→ TASK OBJECTIVE
Set down exactly, from the records below, the line with "if bool_decide (path" through the line with "(if starts_with_slash path then path", and nothing else.

Collected data entries:
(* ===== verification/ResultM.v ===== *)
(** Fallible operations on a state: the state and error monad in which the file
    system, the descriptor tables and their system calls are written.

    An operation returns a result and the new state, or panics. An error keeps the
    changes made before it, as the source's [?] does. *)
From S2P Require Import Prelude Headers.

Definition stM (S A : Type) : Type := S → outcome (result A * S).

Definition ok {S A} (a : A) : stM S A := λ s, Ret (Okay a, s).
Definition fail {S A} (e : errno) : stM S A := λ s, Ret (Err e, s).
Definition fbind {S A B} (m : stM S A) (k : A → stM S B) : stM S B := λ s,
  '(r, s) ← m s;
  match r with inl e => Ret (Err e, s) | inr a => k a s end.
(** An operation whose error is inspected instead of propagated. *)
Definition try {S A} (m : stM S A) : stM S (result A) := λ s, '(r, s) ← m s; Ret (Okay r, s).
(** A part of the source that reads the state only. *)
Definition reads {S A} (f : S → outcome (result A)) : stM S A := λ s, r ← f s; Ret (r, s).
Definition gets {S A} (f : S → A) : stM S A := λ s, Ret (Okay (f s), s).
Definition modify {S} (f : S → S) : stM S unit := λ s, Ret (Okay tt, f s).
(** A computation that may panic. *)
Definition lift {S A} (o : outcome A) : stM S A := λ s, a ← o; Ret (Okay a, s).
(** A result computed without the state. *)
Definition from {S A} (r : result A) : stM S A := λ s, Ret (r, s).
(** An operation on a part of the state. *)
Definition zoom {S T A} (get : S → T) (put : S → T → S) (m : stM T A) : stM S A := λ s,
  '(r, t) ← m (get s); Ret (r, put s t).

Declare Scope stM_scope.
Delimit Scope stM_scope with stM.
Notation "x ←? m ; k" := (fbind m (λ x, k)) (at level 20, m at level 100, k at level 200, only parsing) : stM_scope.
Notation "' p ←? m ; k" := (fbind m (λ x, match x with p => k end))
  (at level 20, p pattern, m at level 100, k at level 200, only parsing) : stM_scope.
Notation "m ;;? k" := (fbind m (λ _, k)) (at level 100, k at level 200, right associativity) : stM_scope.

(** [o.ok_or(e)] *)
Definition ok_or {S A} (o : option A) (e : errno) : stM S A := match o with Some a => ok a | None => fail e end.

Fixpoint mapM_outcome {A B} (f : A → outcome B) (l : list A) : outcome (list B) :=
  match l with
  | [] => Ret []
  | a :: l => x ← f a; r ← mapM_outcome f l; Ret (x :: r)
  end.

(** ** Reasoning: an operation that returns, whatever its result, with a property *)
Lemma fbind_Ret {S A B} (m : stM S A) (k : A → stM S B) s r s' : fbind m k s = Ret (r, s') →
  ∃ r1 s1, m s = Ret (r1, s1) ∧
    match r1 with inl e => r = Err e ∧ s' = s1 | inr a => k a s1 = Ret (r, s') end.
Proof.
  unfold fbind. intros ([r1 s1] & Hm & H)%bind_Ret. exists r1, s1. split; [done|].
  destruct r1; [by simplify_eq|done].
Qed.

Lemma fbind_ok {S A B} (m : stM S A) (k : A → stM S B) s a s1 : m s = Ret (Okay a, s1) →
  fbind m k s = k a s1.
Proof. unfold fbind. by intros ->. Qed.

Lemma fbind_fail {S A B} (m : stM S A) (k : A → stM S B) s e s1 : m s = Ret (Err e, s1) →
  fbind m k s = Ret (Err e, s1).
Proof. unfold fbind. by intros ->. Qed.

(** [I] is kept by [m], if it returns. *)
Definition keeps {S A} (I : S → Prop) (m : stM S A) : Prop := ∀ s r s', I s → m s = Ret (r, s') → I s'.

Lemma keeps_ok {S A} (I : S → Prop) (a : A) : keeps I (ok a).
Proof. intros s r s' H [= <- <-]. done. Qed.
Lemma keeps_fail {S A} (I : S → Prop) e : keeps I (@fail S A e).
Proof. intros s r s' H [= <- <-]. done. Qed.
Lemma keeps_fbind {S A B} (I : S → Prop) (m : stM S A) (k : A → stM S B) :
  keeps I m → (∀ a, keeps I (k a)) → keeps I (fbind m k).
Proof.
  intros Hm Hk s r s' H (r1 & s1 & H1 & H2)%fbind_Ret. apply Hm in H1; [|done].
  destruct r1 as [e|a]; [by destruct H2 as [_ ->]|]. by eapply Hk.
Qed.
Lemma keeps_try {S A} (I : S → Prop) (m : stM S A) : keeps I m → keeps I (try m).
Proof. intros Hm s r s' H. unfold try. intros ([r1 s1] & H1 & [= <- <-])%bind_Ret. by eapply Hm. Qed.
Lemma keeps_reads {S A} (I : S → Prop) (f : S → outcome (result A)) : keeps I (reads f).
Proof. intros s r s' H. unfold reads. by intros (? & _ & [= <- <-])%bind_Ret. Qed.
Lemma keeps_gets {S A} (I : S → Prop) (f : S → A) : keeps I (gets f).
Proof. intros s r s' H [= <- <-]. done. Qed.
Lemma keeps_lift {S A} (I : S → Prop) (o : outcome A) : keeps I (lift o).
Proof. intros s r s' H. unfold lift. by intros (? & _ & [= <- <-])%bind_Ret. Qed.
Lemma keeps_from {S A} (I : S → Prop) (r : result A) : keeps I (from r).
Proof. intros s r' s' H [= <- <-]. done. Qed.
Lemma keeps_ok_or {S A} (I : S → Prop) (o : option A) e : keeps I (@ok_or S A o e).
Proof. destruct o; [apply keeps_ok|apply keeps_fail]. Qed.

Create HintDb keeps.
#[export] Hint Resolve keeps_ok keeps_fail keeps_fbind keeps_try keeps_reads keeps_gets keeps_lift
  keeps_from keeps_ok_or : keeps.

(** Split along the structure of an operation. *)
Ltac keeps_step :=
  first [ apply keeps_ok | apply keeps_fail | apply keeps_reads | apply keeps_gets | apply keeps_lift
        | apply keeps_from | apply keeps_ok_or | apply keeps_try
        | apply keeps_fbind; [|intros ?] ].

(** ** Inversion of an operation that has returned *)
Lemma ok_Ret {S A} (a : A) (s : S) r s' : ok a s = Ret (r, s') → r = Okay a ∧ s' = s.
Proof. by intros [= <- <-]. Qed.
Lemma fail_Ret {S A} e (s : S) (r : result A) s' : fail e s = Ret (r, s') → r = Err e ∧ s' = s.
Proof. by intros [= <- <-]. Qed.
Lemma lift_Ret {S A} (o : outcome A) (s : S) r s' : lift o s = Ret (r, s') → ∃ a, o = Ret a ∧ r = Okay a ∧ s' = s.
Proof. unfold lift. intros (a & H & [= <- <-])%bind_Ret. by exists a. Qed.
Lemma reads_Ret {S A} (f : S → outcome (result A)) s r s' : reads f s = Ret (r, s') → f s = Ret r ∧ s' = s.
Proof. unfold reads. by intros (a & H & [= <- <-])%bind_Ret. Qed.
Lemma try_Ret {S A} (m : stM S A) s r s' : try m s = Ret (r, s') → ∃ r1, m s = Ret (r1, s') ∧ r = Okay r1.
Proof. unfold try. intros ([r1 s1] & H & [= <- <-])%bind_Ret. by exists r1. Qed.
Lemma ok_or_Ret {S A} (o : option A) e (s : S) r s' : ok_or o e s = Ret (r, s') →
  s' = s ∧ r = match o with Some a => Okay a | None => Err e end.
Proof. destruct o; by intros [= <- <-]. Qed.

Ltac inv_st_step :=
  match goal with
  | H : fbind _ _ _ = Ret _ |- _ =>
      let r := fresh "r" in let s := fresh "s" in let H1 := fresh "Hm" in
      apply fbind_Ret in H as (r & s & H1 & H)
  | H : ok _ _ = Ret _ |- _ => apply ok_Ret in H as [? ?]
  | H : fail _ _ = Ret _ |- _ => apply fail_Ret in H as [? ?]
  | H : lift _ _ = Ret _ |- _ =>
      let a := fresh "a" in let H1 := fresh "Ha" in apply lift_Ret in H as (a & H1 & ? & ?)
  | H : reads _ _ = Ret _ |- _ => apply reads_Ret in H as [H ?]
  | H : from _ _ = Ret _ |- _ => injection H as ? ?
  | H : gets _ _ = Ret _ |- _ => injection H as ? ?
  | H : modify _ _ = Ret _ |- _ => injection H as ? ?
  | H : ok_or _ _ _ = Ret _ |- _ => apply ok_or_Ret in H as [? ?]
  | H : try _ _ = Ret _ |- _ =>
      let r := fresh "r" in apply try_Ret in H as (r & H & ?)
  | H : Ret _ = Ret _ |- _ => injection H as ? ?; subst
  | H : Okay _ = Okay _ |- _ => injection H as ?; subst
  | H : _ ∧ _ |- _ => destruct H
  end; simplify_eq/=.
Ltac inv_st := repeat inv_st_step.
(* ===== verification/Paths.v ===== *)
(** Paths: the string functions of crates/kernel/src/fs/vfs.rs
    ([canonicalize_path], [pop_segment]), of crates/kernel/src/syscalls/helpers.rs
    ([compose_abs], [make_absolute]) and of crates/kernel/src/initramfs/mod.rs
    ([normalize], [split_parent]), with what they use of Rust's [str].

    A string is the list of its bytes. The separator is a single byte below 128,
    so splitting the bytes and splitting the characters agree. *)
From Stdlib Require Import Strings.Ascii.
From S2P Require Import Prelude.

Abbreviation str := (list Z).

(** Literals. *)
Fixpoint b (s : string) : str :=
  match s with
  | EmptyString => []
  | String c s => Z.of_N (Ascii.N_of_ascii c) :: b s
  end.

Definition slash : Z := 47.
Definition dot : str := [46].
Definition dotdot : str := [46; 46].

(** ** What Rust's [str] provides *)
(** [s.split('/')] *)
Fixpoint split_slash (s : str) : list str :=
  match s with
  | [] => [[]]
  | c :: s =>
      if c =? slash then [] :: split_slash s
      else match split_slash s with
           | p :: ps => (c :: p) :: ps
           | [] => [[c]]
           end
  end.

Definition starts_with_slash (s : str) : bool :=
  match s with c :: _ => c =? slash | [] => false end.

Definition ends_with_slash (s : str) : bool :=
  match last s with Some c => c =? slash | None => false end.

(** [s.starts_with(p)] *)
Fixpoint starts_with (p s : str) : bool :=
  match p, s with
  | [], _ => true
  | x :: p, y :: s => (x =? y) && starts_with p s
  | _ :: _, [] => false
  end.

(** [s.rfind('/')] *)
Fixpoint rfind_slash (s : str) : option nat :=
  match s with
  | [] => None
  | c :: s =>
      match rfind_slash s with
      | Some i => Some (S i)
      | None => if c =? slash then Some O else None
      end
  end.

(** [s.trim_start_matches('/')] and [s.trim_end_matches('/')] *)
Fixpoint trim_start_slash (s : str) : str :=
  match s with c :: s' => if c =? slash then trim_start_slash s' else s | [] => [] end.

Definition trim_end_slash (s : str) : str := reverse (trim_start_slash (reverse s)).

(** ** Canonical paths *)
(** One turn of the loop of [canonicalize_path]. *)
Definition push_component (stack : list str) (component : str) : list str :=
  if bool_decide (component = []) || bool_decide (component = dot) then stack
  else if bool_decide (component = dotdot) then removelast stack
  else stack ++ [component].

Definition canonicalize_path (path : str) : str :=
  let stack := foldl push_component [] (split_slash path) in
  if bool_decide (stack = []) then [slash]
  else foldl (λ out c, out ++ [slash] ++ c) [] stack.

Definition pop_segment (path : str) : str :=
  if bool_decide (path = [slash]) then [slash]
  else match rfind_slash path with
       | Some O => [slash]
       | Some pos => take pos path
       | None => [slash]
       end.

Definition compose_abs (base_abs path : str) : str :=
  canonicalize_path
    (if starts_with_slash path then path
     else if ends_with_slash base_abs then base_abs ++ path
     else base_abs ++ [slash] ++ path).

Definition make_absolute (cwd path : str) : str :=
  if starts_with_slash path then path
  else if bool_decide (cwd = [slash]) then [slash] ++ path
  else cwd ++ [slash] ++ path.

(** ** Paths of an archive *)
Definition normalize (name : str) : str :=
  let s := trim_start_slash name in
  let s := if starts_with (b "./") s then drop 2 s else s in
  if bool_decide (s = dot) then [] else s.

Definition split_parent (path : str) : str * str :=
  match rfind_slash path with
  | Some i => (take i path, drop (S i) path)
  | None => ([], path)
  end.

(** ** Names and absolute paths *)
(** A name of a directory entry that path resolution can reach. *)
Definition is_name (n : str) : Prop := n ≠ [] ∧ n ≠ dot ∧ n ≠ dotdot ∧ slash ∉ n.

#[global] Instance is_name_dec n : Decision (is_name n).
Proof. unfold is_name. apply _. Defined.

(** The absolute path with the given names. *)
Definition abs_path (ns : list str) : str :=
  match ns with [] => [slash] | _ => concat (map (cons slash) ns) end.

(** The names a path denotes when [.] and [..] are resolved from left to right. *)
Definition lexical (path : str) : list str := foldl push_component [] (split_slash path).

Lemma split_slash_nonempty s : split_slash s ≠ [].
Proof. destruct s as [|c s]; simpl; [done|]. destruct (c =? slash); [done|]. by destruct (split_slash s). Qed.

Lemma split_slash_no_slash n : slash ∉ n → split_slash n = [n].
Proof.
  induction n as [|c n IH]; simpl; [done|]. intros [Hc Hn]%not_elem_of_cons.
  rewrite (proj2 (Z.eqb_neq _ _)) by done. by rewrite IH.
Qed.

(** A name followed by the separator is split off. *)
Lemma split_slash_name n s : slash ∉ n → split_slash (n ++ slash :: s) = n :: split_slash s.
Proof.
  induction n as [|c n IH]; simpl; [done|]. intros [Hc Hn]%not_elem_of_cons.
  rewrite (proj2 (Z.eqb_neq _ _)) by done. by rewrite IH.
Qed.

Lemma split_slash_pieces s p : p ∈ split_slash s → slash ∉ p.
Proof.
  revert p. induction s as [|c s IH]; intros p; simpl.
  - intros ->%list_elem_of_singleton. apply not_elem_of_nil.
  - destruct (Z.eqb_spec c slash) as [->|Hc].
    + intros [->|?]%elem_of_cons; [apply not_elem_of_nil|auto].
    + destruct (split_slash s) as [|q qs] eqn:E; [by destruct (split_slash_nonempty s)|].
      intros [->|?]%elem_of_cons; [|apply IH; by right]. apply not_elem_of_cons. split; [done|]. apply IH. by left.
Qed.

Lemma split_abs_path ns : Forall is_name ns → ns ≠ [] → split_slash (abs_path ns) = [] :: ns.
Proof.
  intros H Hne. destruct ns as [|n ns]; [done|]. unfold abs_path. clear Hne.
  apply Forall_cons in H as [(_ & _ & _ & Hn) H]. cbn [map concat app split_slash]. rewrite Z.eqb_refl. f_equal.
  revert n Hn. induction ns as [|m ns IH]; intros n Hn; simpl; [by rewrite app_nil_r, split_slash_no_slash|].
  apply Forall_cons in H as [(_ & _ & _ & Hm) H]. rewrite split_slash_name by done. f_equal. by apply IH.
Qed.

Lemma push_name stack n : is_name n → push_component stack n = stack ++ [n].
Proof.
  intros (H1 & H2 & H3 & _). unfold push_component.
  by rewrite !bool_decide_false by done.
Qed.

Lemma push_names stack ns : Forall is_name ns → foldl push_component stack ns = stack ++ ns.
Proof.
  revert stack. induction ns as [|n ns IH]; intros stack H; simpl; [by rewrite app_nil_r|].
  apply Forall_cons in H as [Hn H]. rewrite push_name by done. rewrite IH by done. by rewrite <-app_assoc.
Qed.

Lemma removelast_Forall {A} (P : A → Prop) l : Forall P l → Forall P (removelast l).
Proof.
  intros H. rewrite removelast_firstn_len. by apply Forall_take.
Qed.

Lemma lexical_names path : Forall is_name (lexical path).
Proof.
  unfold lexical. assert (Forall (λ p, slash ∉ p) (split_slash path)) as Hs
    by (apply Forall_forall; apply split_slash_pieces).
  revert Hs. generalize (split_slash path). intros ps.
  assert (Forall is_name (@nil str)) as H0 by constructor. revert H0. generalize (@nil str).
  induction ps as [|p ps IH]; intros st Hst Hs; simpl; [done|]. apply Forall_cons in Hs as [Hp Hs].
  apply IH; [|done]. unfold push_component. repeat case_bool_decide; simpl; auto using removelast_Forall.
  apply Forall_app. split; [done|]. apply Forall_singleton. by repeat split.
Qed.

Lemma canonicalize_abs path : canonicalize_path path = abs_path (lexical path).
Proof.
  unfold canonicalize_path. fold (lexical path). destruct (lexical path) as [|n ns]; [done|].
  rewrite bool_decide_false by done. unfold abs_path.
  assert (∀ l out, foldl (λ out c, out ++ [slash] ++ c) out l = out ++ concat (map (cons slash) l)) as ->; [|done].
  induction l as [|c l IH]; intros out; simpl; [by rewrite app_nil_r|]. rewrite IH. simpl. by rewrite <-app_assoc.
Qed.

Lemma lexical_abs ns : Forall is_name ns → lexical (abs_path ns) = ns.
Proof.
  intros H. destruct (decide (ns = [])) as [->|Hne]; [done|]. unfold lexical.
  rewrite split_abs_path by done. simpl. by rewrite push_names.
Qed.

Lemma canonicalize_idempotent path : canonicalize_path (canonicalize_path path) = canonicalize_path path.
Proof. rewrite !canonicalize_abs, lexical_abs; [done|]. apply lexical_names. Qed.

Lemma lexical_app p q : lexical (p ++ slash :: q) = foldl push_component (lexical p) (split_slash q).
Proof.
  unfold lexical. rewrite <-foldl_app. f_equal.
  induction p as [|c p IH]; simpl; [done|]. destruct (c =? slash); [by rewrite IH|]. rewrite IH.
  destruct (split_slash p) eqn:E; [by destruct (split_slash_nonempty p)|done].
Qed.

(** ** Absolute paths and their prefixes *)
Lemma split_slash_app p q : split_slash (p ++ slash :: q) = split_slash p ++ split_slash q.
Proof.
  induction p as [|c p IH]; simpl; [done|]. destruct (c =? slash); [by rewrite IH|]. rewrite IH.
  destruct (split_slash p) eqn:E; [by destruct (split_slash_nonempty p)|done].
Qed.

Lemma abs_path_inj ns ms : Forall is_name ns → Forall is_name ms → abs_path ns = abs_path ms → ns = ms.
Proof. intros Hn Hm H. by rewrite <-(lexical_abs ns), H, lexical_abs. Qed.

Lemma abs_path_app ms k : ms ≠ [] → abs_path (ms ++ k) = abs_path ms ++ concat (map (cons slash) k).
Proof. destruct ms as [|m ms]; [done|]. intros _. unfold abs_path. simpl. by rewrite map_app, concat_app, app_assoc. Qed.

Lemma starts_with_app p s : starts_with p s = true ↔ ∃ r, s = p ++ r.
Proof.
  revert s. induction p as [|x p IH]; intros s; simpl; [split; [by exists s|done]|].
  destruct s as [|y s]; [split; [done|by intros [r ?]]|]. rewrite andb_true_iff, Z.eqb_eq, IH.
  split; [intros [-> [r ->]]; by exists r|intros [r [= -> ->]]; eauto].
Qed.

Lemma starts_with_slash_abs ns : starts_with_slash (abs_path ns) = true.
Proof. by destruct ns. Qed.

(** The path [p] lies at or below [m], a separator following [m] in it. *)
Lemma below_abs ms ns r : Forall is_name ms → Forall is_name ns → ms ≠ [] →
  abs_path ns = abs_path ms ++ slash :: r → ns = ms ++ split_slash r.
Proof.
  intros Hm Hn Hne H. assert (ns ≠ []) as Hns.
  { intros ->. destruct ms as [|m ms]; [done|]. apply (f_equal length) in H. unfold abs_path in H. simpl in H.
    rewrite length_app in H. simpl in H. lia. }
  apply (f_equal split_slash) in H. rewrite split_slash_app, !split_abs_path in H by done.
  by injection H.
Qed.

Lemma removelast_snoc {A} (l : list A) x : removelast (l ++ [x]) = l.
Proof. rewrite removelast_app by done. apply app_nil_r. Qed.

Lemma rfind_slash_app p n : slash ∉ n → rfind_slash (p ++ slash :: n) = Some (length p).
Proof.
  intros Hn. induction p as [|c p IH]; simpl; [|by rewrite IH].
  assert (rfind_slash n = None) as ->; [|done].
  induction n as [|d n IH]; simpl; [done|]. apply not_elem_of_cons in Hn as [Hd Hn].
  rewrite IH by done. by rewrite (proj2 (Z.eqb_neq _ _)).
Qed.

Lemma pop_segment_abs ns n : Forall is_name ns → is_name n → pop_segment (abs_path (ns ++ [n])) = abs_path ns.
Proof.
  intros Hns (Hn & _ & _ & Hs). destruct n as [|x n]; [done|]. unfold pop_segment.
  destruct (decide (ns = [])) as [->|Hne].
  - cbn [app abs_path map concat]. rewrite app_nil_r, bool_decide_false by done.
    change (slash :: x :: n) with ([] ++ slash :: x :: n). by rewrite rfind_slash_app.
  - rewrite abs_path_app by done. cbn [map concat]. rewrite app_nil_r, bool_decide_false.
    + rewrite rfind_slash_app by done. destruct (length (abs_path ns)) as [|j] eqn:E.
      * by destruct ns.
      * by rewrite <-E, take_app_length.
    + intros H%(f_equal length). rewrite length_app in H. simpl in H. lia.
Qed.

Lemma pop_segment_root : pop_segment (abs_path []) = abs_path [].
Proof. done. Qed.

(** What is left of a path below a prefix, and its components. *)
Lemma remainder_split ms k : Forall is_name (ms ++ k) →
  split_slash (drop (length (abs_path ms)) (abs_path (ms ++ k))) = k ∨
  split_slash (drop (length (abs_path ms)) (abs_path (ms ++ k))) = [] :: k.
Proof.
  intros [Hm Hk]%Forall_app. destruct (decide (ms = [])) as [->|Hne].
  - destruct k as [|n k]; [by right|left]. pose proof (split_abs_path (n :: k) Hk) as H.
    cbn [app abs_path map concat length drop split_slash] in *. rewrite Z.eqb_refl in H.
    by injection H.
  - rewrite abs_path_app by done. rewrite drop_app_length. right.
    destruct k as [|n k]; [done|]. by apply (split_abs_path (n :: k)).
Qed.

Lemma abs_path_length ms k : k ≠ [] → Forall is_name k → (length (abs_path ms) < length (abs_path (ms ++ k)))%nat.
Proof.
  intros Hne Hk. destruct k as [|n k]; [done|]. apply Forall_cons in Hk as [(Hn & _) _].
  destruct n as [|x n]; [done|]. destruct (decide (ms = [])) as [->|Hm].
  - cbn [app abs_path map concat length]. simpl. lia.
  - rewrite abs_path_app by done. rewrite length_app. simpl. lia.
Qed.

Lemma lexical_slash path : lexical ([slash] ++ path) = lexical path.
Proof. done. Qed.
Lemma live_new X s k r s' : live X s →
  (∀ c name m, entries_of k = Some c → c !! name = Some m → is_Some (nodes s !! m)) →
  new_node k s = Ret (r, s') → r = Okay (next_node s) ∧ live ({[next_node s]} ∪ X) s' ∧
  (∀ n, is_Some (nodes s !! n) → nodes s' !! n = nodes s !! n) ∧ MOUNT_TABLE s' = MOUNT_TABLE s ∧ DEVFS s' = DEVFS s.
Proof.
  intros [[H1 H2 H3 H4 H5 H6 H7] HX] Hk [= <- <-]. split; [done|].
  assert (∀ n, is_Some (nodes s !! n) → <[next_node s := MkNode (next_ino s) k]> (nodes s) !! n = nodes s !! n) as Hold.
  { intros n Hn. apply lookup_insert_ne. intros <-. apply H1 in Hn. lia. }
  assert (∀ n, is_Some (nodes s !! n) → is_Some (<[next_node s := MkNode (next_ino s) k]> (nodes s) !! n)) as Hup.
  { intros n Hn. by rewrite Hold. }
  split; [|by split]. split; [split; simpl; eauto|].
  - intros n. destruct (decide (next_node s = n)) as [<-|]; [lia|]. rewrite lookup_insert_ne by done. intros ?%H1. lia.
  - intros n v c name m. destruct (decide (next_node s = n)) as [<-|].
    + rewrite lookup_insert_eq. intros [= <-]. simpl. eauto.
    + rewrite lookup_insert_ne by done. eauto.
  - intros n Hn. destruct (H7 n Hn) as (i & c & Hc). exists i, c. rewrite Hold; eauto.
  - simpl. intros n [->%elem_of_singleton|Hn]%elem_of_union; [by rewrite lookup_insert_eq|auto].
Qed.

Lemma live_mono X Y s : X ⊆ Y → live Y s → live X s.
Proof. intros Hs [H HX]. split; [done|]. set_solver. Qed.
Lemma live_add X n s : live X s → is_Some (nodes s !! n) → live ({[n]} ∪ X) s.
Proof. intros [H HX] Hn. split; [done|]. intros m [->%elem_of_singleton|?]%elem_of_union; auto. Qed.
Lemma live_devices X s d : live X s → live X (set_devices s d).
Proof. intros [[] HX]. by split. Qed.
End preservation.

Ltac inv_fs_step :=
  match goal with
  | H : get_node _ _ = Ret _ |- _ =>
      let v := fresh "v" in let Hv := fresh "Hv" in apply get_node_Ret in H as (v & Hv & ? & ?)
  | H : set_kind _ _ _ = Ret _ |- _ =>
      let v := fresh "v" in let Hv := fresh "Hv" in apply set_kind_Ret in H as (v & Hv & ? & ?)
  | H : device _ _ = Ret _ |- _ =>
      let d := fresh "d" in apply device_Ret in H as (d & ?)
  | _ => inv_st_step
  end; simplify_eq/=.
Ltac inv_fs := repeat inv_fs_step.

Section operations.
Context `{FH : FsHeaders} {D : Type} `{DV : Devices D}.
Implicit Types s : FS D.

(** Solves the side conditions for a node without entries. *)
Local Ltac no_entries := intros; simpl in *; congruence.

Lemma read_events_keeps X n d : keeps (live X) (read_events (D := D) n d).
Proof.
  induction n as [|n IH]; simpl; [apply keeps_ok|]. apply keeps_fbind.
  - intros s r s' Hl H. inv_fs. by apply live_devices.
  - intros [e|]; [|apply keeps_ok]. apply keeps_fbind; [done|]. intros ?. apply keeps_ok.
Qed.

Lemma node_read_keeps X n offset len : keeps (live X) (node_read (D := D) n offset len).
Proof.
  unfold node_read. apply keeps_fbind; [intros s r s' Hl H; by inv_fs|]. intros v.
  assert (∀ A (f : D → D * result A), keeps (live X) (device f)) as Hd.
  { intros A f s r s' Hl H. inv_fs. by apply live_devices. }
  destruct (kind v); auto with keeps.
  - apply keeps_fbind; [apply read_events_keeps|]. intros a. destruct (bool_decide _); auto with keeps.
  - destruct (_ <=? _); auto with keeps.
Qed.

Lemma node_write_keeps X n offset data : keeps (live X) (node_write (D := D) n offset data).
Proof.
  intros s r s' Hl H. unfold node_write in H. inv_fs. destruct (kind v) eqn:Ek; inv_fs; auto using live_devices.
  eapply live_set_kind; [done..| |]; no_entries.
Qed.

→ TASK SOLUTION
  if bool_decide (path = [slash]) then [slash]
  else match rfind_slash path with
       | Some O => [slash]
       | Some pos => take pos path
       | None => [slash]
       end.

Definition compose_abs (base_abs path : str) : str :=
  canonicalize_path
    (if starts_with_slash path then path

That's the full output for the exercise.